• EUR/USD has slipped to near 0.9700 as a rebound in the risk-off impulse has weighed pressure.
  • As per the CME FedWatch tool, chances for a 75 bps rate hike have sky-rocketed to 84%.
  • ECB policymaker is looking to exploit interest rates further to support quantitative tightening.

The EUR/USD pair has slipped to near 0.9700 after attempting to overstep the immediate hurdle of 0.9720 in the Tokyo session. The asset has sensed pressure as the US dollar index (DXY) has recovered its entire morning losses and is hovering around 113.30, at the press time. The risk-off impulse has regained traction as anxiety ahead of the US Consumer Price Index (CPI) data is accelerating dramatically.

Meanwhile, the 10-year US Treasury yields have rebounded after dropping to near 3.9%. Thursday’s Consumer Price Index (CPI) data is essential as August figures were better than projections.
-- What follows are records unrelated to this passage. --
Lemma match_all_is_identity_witness :
  filtered (data (exec (runTimer (Sample.runtime Sample.csv))
                       (filterData 7 Sample.loaded)))
  = Some [Sample.alice; Sample.bob; Sample.cara].
Proof.
  apply (match_all_is_identity (Sample.runtime Sample.csv) 7 Sample.loaded);
    by_evaluation.
Defined.

(* ===================================================================== *)
(** * C4: the staleness stamp *)
(* ===================================================================== *)

(** The deferred evaluation never changes the stamp. *)
Lemma filterCallback_stamp rt task w :
  lastFilterApplied (data (exec (filterCallback rt task) w))
  = lastFilterApplied (data w).
Proof.
  unfold filterCallback. run_eff.
  destruct (currentFilterTime task =? lastFilterApplied (data w))%Z; simpl; [|done].
  destruct (raw (data w)) as [rows|]; simpl; [|done].
  destruct (array_filter _ rows) as [result|]; simpl; [|done].
  set (w1 := with_data (set_filtered (Some result)) w).
  pose proof (updateActiveVisualization_data rt w1) as Hd. unfold exec in Hd.
  destruct (updateActiveVisualization rt w1) as [[[]|e] w2]; simpl in *;
    by rewrite Hd.
Qed.

(** Two requests issued while the clock shows the same reading carry the
    same stamp: the first one, although superseded, still holds the stamp
    the store regards as current, and the stamp did not grow. *)
Lemma same_reading_same_stamp :
  let w1 := filterData 1000 (Sample.typed "al") in
  let w2 := filterData 1000 (with_dom (set_name_filter "bo") w1) in
  List.map currentFilterTime (timers w2) = [1000; 1000]%Z
  /\ lastFilterApplied (data w2) = 1000%Z
  /\ ~ (lastFilterApplied (data w1) < lastFilterApplied (data w2))%Z.
Proof.
  split; [by_evaluation|]. split; [by_evaluation|].
  apply (bool_decide_unpack _). vm_compute. exact I.
Qed.

(** C4, as the code has it. The stamp is the clock reading taken when a
    request is issued: issuing writes the reading into the store and onto
    the queued request, whatever the stamp was before; the deferred
    evaluation never changes it; it does not decrease as long as the clock
    does not run backwards; and a request issued at one reading, once
    superseded by a request issued at a different reading, no longer holds
    the store's stamp, so its evaluation is discarded. *)
Theorem stamp_is_issue_time rt now w :
  let task := mkTask now (Js.toLowerCase (name_filter (dom w)))
                     (criteria_region (dom w)) in
  lastFilterApplied (data (filterData now w)) = now
  /\ timers (filterData now w) = timers w ++ [task]
  /\ (forall t, lastFilterApplied (data (exec (filterCallback rt t) w))
                = lastFilterApplied (data w))
  /\ ((lastFilterApplied (data w) <= now)%Z ->
      (lastFilterApplied (data w) <= lastFilterApplied (data (filterData now w)))%Z)
  /\ (forall later, later <> now ->
        let w' := filterData later (filterData now w) in
        currentFilterTime task <> lastFilterApplied (data w')
        /\ exec (filterCallback rt task) w' = showAppLoading false w').
Proof.
  intros task.
  destruct (filterData_data now w) as (_ & _ & _ & _ & Hnow).
  split; [done|]. split; [apply filterData_timers|].
  split; [intros t; apply filterCallback_stamp|].
  split; [by rewrite Hnow|].
  intros later Hne w'.
  destruct (filterData_data later (filterData now w)) as (_ & _ & _ & _ & Hlater).
  assert (currentFilterTime task <> lastFilterApplied (data w')) as Hstale.
  { subst w'. rewrite Hlater. simpl. congruence. }
  split; [done|]. by apply filterCallback_stale.
Qed.

(** The next timer to fire is the oldest pending one. *)
Lemma runTimer_cons rt w task rest :
  timers w = task :: rest ->
  exec (runTimer rt) w
  = exec (filterCallback rt task) (with_timers (fun _ => rest) w).
Proof.
  intros H. unfold runTimer. unfold exec at 1, bind, get, modify.
  simpl. by rewrite H.
Qed.

(** Two requests issued at different readings, the controls changing in
    between: the first evaluation leaves [filtered] alone and the second
    writes the rows that meet the criteria of the second request. *)
Lemma newer_request_wins rt w rows earlier later (edit : Dom -> Dom) :
  raw (data w) = Some rows ->
  Forall text_name rows ->
  timers w = [] ->
  earlier <> later ->
  let w2 := filterData later (with_dom edit (filterData earlier w)) in
  let w3 := exec (runTimer rt) w2 in
  let w4 := exec (runTimer rt) w3 in
  filtered (data w3) = filtered (data w)
  /\ filtered (data w4)
     = Some (List.filter (keeps (Js.toLowerCase (name_filter (edit (dom w))))
                                (criteria_region (edit (dom w)))) rows).
Proof.
  intros Hraw Hnames Hq Hne.
  remember (with_dom edit (filterData earlier w)) as w1 eqn:Ew1.
  remember (filterData later w1) as w2 eqn:Ew2.
  destruct (filterData_data earlier w) as (Hr1 & Hf1 & _ & _ & _).
  destruct (filterData_frame earlier w) as (Hd1 & _).
  destruct (filterData_data later w1) as (Hr2 & Hf2 & _ & _ & Hl2).
  rewrite <- Ew2 in Hr2, Hf2, Hl2.
  assert (Hdata1 : data w1 = data (filterData earlier w)) by (by subst w1).
  assert (Hdom1 : dom w1 = edit (dom w))
    by (subst w1; cbn [dom with_dom]; by rewrite Hd1).
  assert (Ht1 : timers w1
                = [mkTask earlier (Js.toLowerCase (name_filter (dom w)))
                          (criteria_region (dom w))]).
  { subst w1. cbn [timers with_dom]. by rewrite filterData_timers, Hq. }
  assert (Ht2 : timers w2
                = [mkTask earlier (Js.toLowerCase (name_filter (dom w)))
                          (criteria_region (dom w));
                   mkTask later (Js.toLowerCase (name_filter (edit (dom w))))
                          (criteria_region (edit (dom w)))]).
  { subst w2. by rewrite filterData_timers, Ht1, Hdom1. }
  intros w2' w3 w4. subst w2'.
  assert (Hw3 : w3 = showAppLoading false (with_timers (fun _ =>
                  [mkTask later (Js.toLowerCase (name_filter (edit (dom w))))
                          (criteria_region (edit (dom w)))]) w2)).
  { unfold w3. rewrite (runTimer_cons _ _ _ _ Ht2).
    apply filterCallback_stale. cbn [data with_timers currentFilterTime].
    by rewrite Hl2. }
  assert (Hdata3 : raw (data w3) = Some rows
                   /\ filtered (data w3) = filtered (data w)
                   /\ lastFilterApplied (data w3) = later).
  { rewrite Hw3.
    cbn [data showAppLoading with_data with_timers raw filtered
         lastFilterApplied set_isLoading].
    by rewrite Hr2, Hf2, Hl2, Hdata1, Hr1, Hf1. }
  destruct Hdata3 as (Hr3 & Hf3 & Hl3).
  split; [done|].
  assert (Ht3 : timers w3
                = [mkTask later (Js.toLowerCase (name_filter (edit (dom w))))
                          (criteria_region (edit (dom w)))])
    by (by rewrite Hw3).
  unfold w4. rewrite (runTimer_single rt w3 _ Ht3).
  eapply filterCallback_current; cbn [data with_timers currentFilterTime];
    [by rewrite Hl3 | exact Hr3 |].
  by apply array_filter_total.
Qed.

(* ===================================================================== *)
(** * C1: a superseded request must not show its result *)
(* ===================================================================== *)

(** C1 fails when two requests are issued within one clock reading. The
    user types "al" and then "bo" while the clock reads 1000; when the
    first deferred evaluation runs, the second request has already been
    issued, yet the staleness test passes and [filtered] shows the result
    for "al". Only the second evaluation replaces it. *)
Example stale_result_shown_after_newer_request :
  let rt := Sample.runtime Sample.csv in
  let w1 := step rt Sample.loaded (InputName "al" 1000) in
  let w2 := step rt w1 (InputName "bo" 1000) in
  let w3 := step rt w2 TimerFires in
  name_filter (dom w3) = "bo"
  /\ List.map nameFilter (timers w3) = ["bo"]
  /\ filtered (data w3) = Some [Sample.alice]
  /\ filtered (data (step rt w3 TimerFires)) = Some [Sample.bob].
Proof. repeat split; by_evaluation. Qed.

(** With different readings the first evaluation is discarded. *)
Example stale_result_discarded_when_readings_differ :
  let rt := Sample.runtime Sample.csv in
  let w1 := step rt Sample.loaded (InputName "al" 1000) in
  let w2 := step rt w1 (InputName "bo" 1001) in
  let w3 := step rt w2 TimerFires in
  filtered (data w3) = Some [Sample.alice; Sample.bob; Sample.cara]
  /\ filtered (data (step rt w3 TimerFires)) = Some [Sample.bob].
Proof. repeat split; by_evaluation. Qed.

(* ===================================================================== *)
(** * C2: what a click on a bar does, and in which order *)
(* ===================================================================== *)

(** The rows that get a marker are the rows the guard lets through. *)
Lemma plot_markers_rows rt rows :
  List.map marker_row (plot_markers rt rows)
  = List.filter (fun r => negb (skip_marker rt r)) rows.
Proof.
  induction rows as [|r rows IH]; simpl; [done|].
  destruct (skip_marker rt r); simpl; by rewrite IH.
Qed.

(** Switching to the map on a page whose map exists and whose rows are
    loaded redraws the markers and touches nothing else. *)
Lemma switchTab_map rt w rows view :
  filtered (data w) = Some rows ->
  map (mapViz w) = Some view ->
  exists w',
    switchTab rt "map" w = (Ok tt, w')
    /\ data w' = set_activeTab "map" (data w)
    /\ dom w' = dom w
    /\ timers w' = timers w
    /\ is_Some (map (mapViz w'))
    /\ plotted w' = List.filter (fun r => negb (skip_marker rt r)) rows.
Proof.
  intros Hf Hm. unfold switchTab, updateActiveVisualization, updateMap.
  unfold bind, get, modify, ret. simpl. rewrite Hm, Hf. simpl.
  destruct rows as [|r rows]; simpl.
  - eexists. split; [reflexivity|]. repeat split. simpl. by rewrite Hm.
  - eexists. split; [reflexivity|]. do 3 (split; [reflexivity|]). split.
    + simpl. destruct (0 <? length _)%nat; [by eexists | by rewrite Hm].
    + unfold plotted. simpl. apply (plot_markers_rows rt (r :: rows)).
Qed.

(** The page a click on the bar of [d_state] leaves behind. *)
Lemma barClick_effect rt d_state now w rows view :
  filtered (data w) = Some rows ->
  map (mapViz w) = Some view ->
  let w' := exec (barClick rt d_state now) w in
  let stateBuddies :=
    List.filter (fun b => Js.strict_eq (prop b "State") (Js.Str d_state)) rows in
  state_filter (dom w')
  = (if bool_decide (d_state ∈ state_options (dom w)) then d_state else "")
  /\ timers w'
     = timers w ++ [mkTask now (Js.toLowerCase (name_filter (dom w)))
                           (criteria_region (dom w'))]
  /\ lastFilterApplied (data w') = now
  /\ activeTab (data w') = "map"
  /\ raw (data w') = raw (data w)
  /\ filtered (data w') = Some rows
  /\ plotted w' = List.filter (fun r => negb (skip_marker rt r)) rows
  /\ (forall p ps, extend_bounds rt stateBuddies = Some (p :: ps) ->
        map (mapViz w') = Some (FitBounds (p :: ps))).
Proof.
  intros Hf Hm w' stateBuddies.
  set (w1 := with_dom (set_state_filter d_state) w).
  set (w2 := filterData now w1).
  destruct (filterData_data now w1) as (Hr2 & Hf2 & _ & _ & Hl2).
  destruct (filterData_frame now w1) as (Hd2 & Hm2 & _ & _).
  assert (Hf2' : filtered (data w2) = Some rows) by (unfold w2; by rewrite Hf2).
  assert (Hm2' : map (mapViz w2) = Some view) by (unfold w2; by rewrite Hm2).
  destruct (switchTab_map rt w2 rows view Hf2' Hm2')
    as (w3 & Hsw & Hdata3 & Hdom3 & Ht3 & [view3 Hmap3] & Hplot3).
  assert (Hexec : barClick rt d_state now w
                  = (let! w := get in
                     match filtered (data w) with
                     | None => throw "TypeError: data is null"
                     | Some rows =>
                         let stateBuddies :=
                           List.filter (fun buddy => Js.strict_eq (prop buddy "State") (Js.Str d_state)) rows in
                         if (0 <? length stateBuddies)%nat
                         then match map (mapViz w) with
                              | Some _ =>
                                  match extend_bounds rt stateBuddies with
                                  | None => throw "Invalid LatLng object"
                                  | Some [] => ret tt
                                  | Some points =>
                                      modify (with_mapViz (fun m =>
                                        mkMap (Some (FitBounds points)) (markers m) (no_data_message m)))
                                  end
                              | None => ret tt
                              end
                         else ret tt
                     end) w3).
  { unfold barClick. unfold bind at 1 2 3, modify at 1 2. simpl.
    fold w1. fold w2. by rewrite Hsw. }
  assert (Hfilt3 : filtered (data w3) = Some rows) by (by rewrite Hdata3).
  unfold bind, get in Hexec. rewrite Hfilt3, Hmap3 in Hexec.
  fold stateBuddies in Hexec.
  assert (Hframe : data w' = data w3 /\ dom w' = dom w3 /\ timers w' = timers w3
                   /\ plotted w' = plotted w3).
  { subst w'. unfold exec. rewrite Hexec.
    destruct (0 <? length stateBuddies)%nat; [|done].
    by destruct (extend_bounds rt stateBuddies) as [[|p ps]|]. }
  destruct Hframe as (Hdata & Hdom & Htim & Hplot).
  rewrite Hdata, Hdom, Htim, Hplot, Hplot3, Hdata3, Hdom3, Ht3. unfold w2.
  rewrite Hd2, filterData_timers. cbn [raw filtered lastFilterApplied activeTab set_activeTab].
  rewrite Hr2, Hf2, Hl2. unfold w1. cbn. rewrite Hf.
  do 7 (split; [reflexivity|]).
  intros p ps Hb. subst w'. unfold exec. rewrite Hexec, Hb.
  assert ((0 <? length stateBuddies)%nat = true) as ->; [|done].
  destruct stateBuddies; [discriminate|]. done.
Qed.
September’s projections indicate a decline in the headline US CPI data to 8.1% while the core inflation rate could accelerate further to 6.5%. A higher-than-expected inflation report would bring extreme volatility in the risk-perceived currencies as it will bolster the chances of a hefty rate hike by the Federal Reserve (Fed).
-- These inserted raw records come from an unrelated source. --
(** * Mindkeeper and level 3: a shallow embedding

    The typed persistent store of [scripts/Commandeer/mindKeeper.ts] and the
    completion check of level 3, embedded as state-passing functions.

    - JavaScript numbers are IEEE 754 binary64 values: primitive floats.
    - [undefined] is [None]; a value that may be [undefined] is an [option].
    - The world's dynamic properties are a finite map from names to values.
    - [world.sendMessage] appends to the chat log of the world.
    - [system.run(f)] appends [f] to the run queue of the host; the host runs
      the queued callbacks, in order, after the current callback has returned. *)

From Stdlib Require Import String Ascii List ZArith Bool Lia DecimalString.
From Stdlib Require Import Floats.PrimFloat Floats.SpecFloat Floats.FloatOps.
From stdpp Require Import gmap strings.
Import ListNotations.

Local Open Scope string_scope.
Local Open Scope list_scope.

(** ** JavaScript strings *)

Module JS.

(** [s.split(sep)] for a separator of one character. The result is never
    empty: [split sep ""] is [[""]]. *)
Fixpoint split (sep : ascii) (s : string) : list string :=
  match s with
  | EmptyString => [EmptyString]
  | String c rest =>
      if Ascii.eqb c sep then EmptyString :: split sep rest
      else match split sep rest with
           | tok :: toks => String c tok :: toks
           | [] => [String c EmptyString]
           end
  end.

(** [a[i]]: [undefined] when out of range. *)
Definition index {A} (l : list A) (i : nat) : option A := nth_error l i.

(** [s.startsWith(p)]. *)
Definition startsWith (s p : string) : bool := String.prefix p s.

Definition lowerChar (c : ascii) : ascii :=
  let n := nat_of_ascii c in
  if (65 <=? n)%nat && (n <=? 90)%nat then ascii_of_nat (n + 32) else c.

(** [s.toLowerCase()], on the ASCII letters; the other characters of a byte
    string are kept. No character outside ASCII lowers to one of [t], [r],
    [u], [e], so the comparison with ["true"] below is not affected. *)
Fixpoint toLowerCase (s : string) : string :=
  match s with
  | EmptyString => EmptyString
  | String c rest => String (lowerChar c) (toLowerCase rest)
  end.

(** The separator of the chat commands. *)
Definition space : ascii := " "%char.

(** [has sep s]: the character [sep] occurs in [s]. *)
Fixpoint has (sep : ascii) (s : string) : bool :=
  match s with
  | EmptyString => false
  | String c rest => Ascii.eqb c sep || has sep rest
  end.

End JS.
Per the CME FedWatch tool, chances of a fourth consecutive 75 basis points (bps) rate hike by the Fed have scaled to 84%.

On Wednesday, the minutes of the Fed meeting was loud and clear that bringing price stability is the topmost priority even at the cost of a tight labor market.

Meanwhile, the shared currency bulls have failed to capitalize on hawkish commentary from European Central Bank (ECB) President Christine Lagarde. ECB policymaker stated that the Governing Council is having discussions on Quantitative Tightening (QE) and interest rate is the most appropriate tool in current circumstances.